Exercise brief -> In the records below, copy the line that contains "From S2P Require Import Prelude." and each line after it, word for word, through the last.

(Collection entries)
(* ===== verification/Checksum.v ===== *)
(** * One's complement sums

    What the two checksums of the program have in common: the sum of the 16-bit
    words of a message and the folding of its carries (RFC 1071). The UDP checksum
    of internal/babel is in [BabelRaw], the ICMPv6 one of srv6 in [Srv6Icmp]. *)

From S2P Require Import Prelude.

(** The sum of the 16-bit words of a byte string, without wrap-around. *)
Fixpoint words (b : list Z) : Z :=
  match b with
  | x :: y :: rest => x * 256 + y + words rest
  | [x] => x * 256
  | [] => 0
  end.

(** Induction two bytes at a time. *)
Lemma pair_ind (P : list Z → Prop) :
  P [] → (∀ x, P [x]) → (∀ x y l, P l → P (x :: y :: l)) → ∀ l, P l.
Proof.
  intros H0 H1 H2. assert (∀ l, P l ∧ ∀ x, P (x :: l)) as H; [|intros l; apply H].
  induction l as [|y l [IH1 IH2]]; [auto|]. split; [auto|]. intros x. by apply H2.
Qed.

Lemma words_bound b : bytes_ok b → 0 ≤ words b ≤ 65535 * (Z.of_nat (length b + 1) / 2).
Proof.
  induction b as [|x|x y l IH] using pair_ind; intros Hb; [done|..].
  - inversion Hb as [|?? Hx _]; subst. unfold byte_ok in Hx. simpl. divlia.
  - inversion Hb as [|?? Hx Hb']; subst. inversion Hb' as [|?? Hy Hl]; subst. specialize (IH Hl).
    unfold byte_ok in *. cbn [words length]. divlia.
Qed.

Lemma words_len b : bytes_ok b → 0 ≤ words b ≤ 65535 * Z.of_nat (length b).
Proof. intros Hb. pose proof (words_bound b Hb). divlia. Qed.

Lemma words_app a b : (length a mod 2 = 0)%nat → words (a ++ b) = words a + words b.
Proof.
  induction a as [|x|x y l IH] using pair_ind; intros Hl; [done | done |].
  cbn [app words]. rewrite IH; [lia|]. cbn [length] in Hl.
  replace (S (S (length l))) with (length l + 1 * 2)%nat in Hl by lia. by rewrite Nat.Div0.mod_add in Hl.
Qed.

Lemma fold_step s : 0 ≤ s < 2 ^ 32 →
  u32 (Z.land s 0xffff + Z.shiftr s 16) = s mod 65536 + s / 65536 ∧ Z.shiftr s 16 = s / 65536.
Proof.
  intros Hs. change 0xffff with (Z.ones 16). rewrite Z.land_ones, Z.shiftr_div_pow2 by lia.
  change (2 ^ 16) with 65536. split; [|done]. apply u32_id. divlia.
Qed.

Output of the task ->
From S2P Require Import Prelude.

(** The sum of the 16-bit words of a byte string, without wrap-around. *)
Fixpoint words (b : list Z) : Z :=
  match b with
  | x :: y :: rest => x * 256 + y + words rest
  | [x] => x * 256
  | [] => 0
  end.

(** Induction two bytes at a time. *)
Lemma pair_ind (P : list Z → Prop) :
  P [] → (∀ x, P [x]) → (∀ x y l, P l → P (x :: y :: l)) → ∀ l, P l.
Proof.
  intros H0 H1 H2. assert (∀ l, P l ∧ ∀ x, P (x :: l)) as H; [|intros l; apply H].
  induction l as [|y l [IH1 IH2]]; [auto|]. split; [auto|]. intros x. by apply H2.
Qed.

Lemma words_bound b : bytes_ok b → 0 ≤ words b ≤ 65535 * (Z.of_nat (length b + 1) / 2).
Proof.
  induction b as [|x|x y l IH] using pair_ind; intros Hb; [done|..].
  - inversion Hb as [|?? Hx _]; subst. unfold byte_ok in Hx. simpl. divlia.
  - inversion Hb as [|?? Hx Hb']; subst. inversion Hb' as [|?? Hy Hl]; subst. specialize (IH Hl).
    unfold byte_ok in *. cbn [words length]. divlia.
Qed.

Lemma words_len b : bytes_ok b → 0 ≤ words b ≤ 65535 * Z.of_nat (length b).
Proof. intros Hb. pose proof (words_bound b Hb). divlia. Qed.

Lemma words_app a b : (length a mod 2 = 0)%nat → words (a ++ b) = words a + words b.
Proof.
  induction a as [|x|x y l IH] using pair_ind; intros Hl; [done | done |].
  cbn [app words]. rewrite IH; [lia|]. cbn [length] in Hl.
  replace (S (S (length l))) with (length l + 1 * 2)%nat in Hl by lia. by rewrite Nat.Div0.mod_add in Hl.
Qed.

Lemma fold_step s : 0 ≤ s < 2 ^ 32 →
  u32 (Z.land s 0xffff + Z.shiftr s 16) = s mod 65536 + s / 65536 ∧ Z.shiftr s 16 = s / 65536.
Proof.
  intros Hs. change 0xffff with (Z.ones 16). rewrite Z.land_ones, Z.shiftr_div_pow2 by lia.
  change (2 ^ 16) with 65536. split; [|done]. apply u32_id. divlia.
Qed.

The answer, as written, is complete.